§ **Problem statement**
Nothing outside the range below should be printed. Output exactly the lines from the line with "partial. cbn [edges" to the line with "Hle in Hends_p.", both included.
--- Data Enclosed Below ---
(** [pure_edge_loop] on a well-formed mesh with a reversible scan *)
Lemma pure_edge_loop_returns fuel bm e :
  wf_mesh bm = true → reversibleb bm = true →
  e < length (bm_edges bm) → walk_budget bm ≤ fuel →
  ∃ l, pure_edge_loop fuel bm e = Some l ∧
       e ∈ edges l ∧ edge_set l = list_to_set (edges l) ∧ NoDup (edges l) ∧
       (is_closed l = true ∨
        (chain_end bm (first_of (edges l)) (first_of (vertices l)) ∧
         chain_end bm (last_of (edges l)) (last_of (vertices l)))).
Proof.
  intros Hwf Hrev He Hfuel.
  set (tail := (verts (edge bm e)).1).
  assert (Hin : e ∈ link_edges (vert bm tail)).
  { destruct (ChainFacts.wf_edge_ends bm e Hwf He) as [Ha _].
    apply ChainFacts.wf_link_edges; [done|done|]. split; [done|].
    unfold edge_has. by rewrite bool_decide_eq_true_2. }
  destruct (WalkTermination.find_loop_trace bm e tail ∅ fuel Hwf Hrev Hin Hfuel)
    as (e_k & v_k & before & Hok & Hstops & Hp).
  set (hist := (e_k, v_k) :: before) in *.
  set (z := other_vert bm e_k v_k) in *.
  set (partial := close_off (list.reverse (hist.*2) ++ [z]) (list.reverse (hist.*1))) in *.
  pose proof (WalkResults.find_loop_no_repeat fuel bm e tail ∅ partial Hwf Hrev Hin Hp)
    as (Hnd_p & _).
  pose proof (WalkResults.find_loop_ends fuel bm e tail ∅ partial Hwf Hrev Hin Hp) as Hends_p.
  pose proof (LoopFacts.find_loop_shape _ _ _ _ _ _ Hp) as (vs_p & es_p & Hv_p & He_p & _ & Hset_p).
  assert (Hlv : last_of (vertices partial) = z).
  { unfold last_of, partial. cbn [vertices close_off]. by rewrite last_snoc. }
  assert (Hle : last_of (edges partial) = e_k).
  { unfold last_of, partial. cbn [edges close_off]. by rewrite last_reverse. }
  assert (Hfv : first_of (vertices partial) = tail) by (by rewrite Hv_p).
  clearbody partial. unfold pure_edge_loop. fold tail. rewrite Hp. simpl.
  destruct (decide (first_of (vertices partial) = last_of (vertices partial))) as [Hclosed|Hopen].
  { exists partial. split; [done|]. split; [rewrite He_p; left|]. split; [done|].
    split; [done|]. left. apply is_closed_spec; [by rewrite Hv_p|done]. }
  rewrite Hlv, Hle.
  (* the far end of the first walk is an end of the chain *)
  assert (Hend_z : chain_end bm e_k z).
  { rewrite Hlv, Hle in Hends_p.
    destruct Hends_p as [?|[Hz|[?|Hc]]]; [by left| |by right|].
    - by apply not_elem_of_empty in Hz.
    - apply is_closed_spec in Hc; [done|by rewrite Hv_p]. }
  destruct Hok as (Hchain & Hin_k & Hnd & Hlast).
  destruct (WalkTermination.incident_ends bm e_k v_k Hwf Hin_k)
    as (_ & _ & Hk_z & Hback & _). fold z in Hk_z, Hback.
  destruct (WalkResults.find_loop_returns bm e_k z ∅ Hwf Hrev Hk_z) as [r Hr].
  specialize (Hr fuel Hfuel). rewrite Hr. simpl.
  pose proof (WalkResults.find_loop_no_repeat fuel bm e_k z ∅ r Hwf Hrev Hk_z Hr)
    as (Hnd_r & _).
  pose proof (WalkResults.find_loop_ends fuel bm e_k z ∅ r Hwf Hrev Hk_z Hr) as Hends_r.
  pose proof (LoopFacts.find_loop_shape _ _ _ _ _ _ Hr) as (vs_r & es_r & Hv_r & He_r & _ & Hset_r).
  assert (Hfirst_r : chain_end bm (first_of (edges r)) (first_of (vertices r))).
  { by rewrite Hv_r, He_r. }
  assert (Hlast_r : is_closed r = true ∨
                    chain_end bm (last_of (edges r)) (last_of (vertices r))).
  { destruct Hends_r as [?|[Hz|[?|?]]]; [by right; left| |by right; right|by left].
    by apply not_elem_of_empty in Hz. }
  (* the second walk retraces the first *)
  assert (He_in : e ∈ edges r).
  { pose proof (WalkTermination.history_length bm e tail hist Hwf
                  (conj Hchain (conj Hin_k (conj Hnd Hlast)))) as Hlen.
    unfold walk_budget in Hfuel. unfold find_loop in Hr. rewrite Hback in Hr.
    replace fuel with (length before + (fuel - length before)) in Hr
      by (simpl in Hlen; lia).
    rewrite (walk_retraces_prefix bm e_k Hwf Hrev before e_k v_k _ _ _ e tail) in Hr;
      try done.
    - apply LoopFacts.walk_extends in Hr as (_ & es' & _ & -> & _).
      apply elem_of_app. left. apply elem_of_app.
      destruct before as [|s before'].
      + left. simpl in Hlast. injection Hlast as -> _. left.
      + right. apply list_elem_of_fmap. exists (e, tail). split; [done|].
        unfold hist in Hlast. rewrite last_cons_cons in Hlast.
        by apply last_Some_elem_of.
    - simpl in Hnd. by apply NoDup_cons in Hnd as [? _]. }
  destruct (decide (last_of (edges r) = e)) as [Hrev_first|_].
  - eexists. split; [done|]. cbn [vertices edges edge_set].
    rewrite !first_of_rev, !last_of_rev.
    split; [by rewrite SearchFacts.rev_reverse, elem_of_reverse|].
    split; [by rewrite SearchFacts.list_to_set_rev|].
    split; [by rewrite SearchFacts.rev_reverse, reverse_Permutation|].
    destruct Hlast_r as [Hc|Hl]; [left|by right].
    unfold is_closed in *. cbn [vertices].
    rewrite SearchFacts.rev_reverse, head_reverse, last_reverse.
    destruct (head (vertices r)), (last (vertices r)); try done.
    apply bool_decide_eq_true in Hc. by apply bool_decide_eq_true.
  - exists r. split; [done|]. split; [done|]. split; [done|]. split; [done|].
    destruct Hlast_r as [Hc|Hl]; [by left|by right].
Qed.

End PureLoopTotal.

(** X7.  On a well-formed mesh whose scan is reversible, [pure_edge_loop]
    returns for every edge of the mesh; the loop holds the edge, has no edge
    twice, and is as long as it can be: it is closed, or the walk can go no
    further at either end (a pole, or no next edge). *)
Theorem pure_edge_loop_is_maximal fuel bm e :
  wf_mesh bm = true → reversibleb bm = true →
  e < length (bm_edges bm) → walk_budget bm ≤ fuel →
  ∃ l, pure_edge_loop fuel bm e = Some l ∧
       e ∈ edges l ∧ edge_set l = list_to_set (edges l) ∧ NoDup (edges l) ∧
       (is_closed l = true ∨
        (chain_end bm (first_of (edges l)) (first_of (vertices l)) ∧
         chain_end bm (last_of (edges l)) (last_of (vertices l)))).
Proof. apply PureLoopTotal.pure_edge_loop_returns. Qed.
--- End of Enclosed Data ---
§ **Solution for this task**
  { unfold last_of, partial. cbn [edges close_off]. by rewrite last_reverse. }
  assert (Hfv : first_of (vertices partial) = tail) by (by rewrite Hv_p).
  clearbody partial. unfold pure_edge_loop. fold tail. rewrite Hp. simpl.
  destruct (decide (first_of (vertices partial) = last_of (vertices partial))) as [Hclosed|Hopen].
  { exists partial. split; [done|]. split; [rewrite He_p; left|]. split; [done|].
    split; [done|]. left. apply is_closed_spec; [by rewrite Hv_p|done]. }
  rewrite Hlv, Hle.
  (* the far end of the first walk is an end of the chain *)
  assert (Hend_z : chain_end bm e_k z).
  { rewrite Hlv, Hle in Hends_p.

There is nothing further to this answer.